Exercise instructions – Set down exactly the lines of the records from the top to the line containing "unfold writeFleetYAML. rewrite"; include both.

Records provided –
(** What [writeFleetYAML] leaves behind when every file can be created,
    for any records and any order of the loop. *)
Lemma writeFleetYAML_always order queries fs :
  writeFleetYAML always_creatable order queries fs
  = (<["chainguard-all.yml" := document queries 0]>
       (add_document "chainguard-detection-5min.yml"
          (by_category "detection" queries) 300
          (foldl (write_category (group_queries queries)) fs order)),
     Ok).
Proof.
  unfold writeFleetYAML. rewrite write_categories_always.
  rewrite group_queries_default.
  set (fs1 := foldl _ fs order).
  destruct (by_category "detection" queries) as [|q0 qs].
  - cbn [length Nat.ltb Nat.leb add_document].
    change (Create always_creatable "chainguard-all.yml" fs1)
      with (Some (<["chainguard-all.yml" := ""]> fs1)).
    cbv iota beta. by rewrite write_records_appends, records_from_0.
  - cbn [length Nat.ltb Nat.leb add_document].
    change (Create always_creatable "chainguard-detection-5min.yml" fs1)
      with (Some (<["chainguard-detection-5min.yml" := ""]> fs1)).
    cbv iota beta. rewrite write_records_appends, records_from_0.
    set (fs2 := <[_ := _]> fs1).
    change (Create always_creatable "chainguard-all.yml" fs2)
      with (Some (<["chainguard-all.yml" := ""]> fs2)).
    cbv iota beta. by rewrite write_records_appends, records_from_0.
Qed.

Problem solution –
(** What [writeFleetYAML] leaves behind when every file can be created,
    for any records and any order of the loop. *)
Lemma writeFleetYAML_always order queries fs :
  writeFleetYAML always_creatable order queries fs
  = (<["chainguard-all.yml" := document queries 0]>
       (add_document "chainguard-detection-5min.yml"
          (by_category "detection" queries) 300
          (foldl (write_category (group_queries queries)) fs order)),
     Ok).
Proof.
  unfold writeFleetYAML. rewrite write_categories_always.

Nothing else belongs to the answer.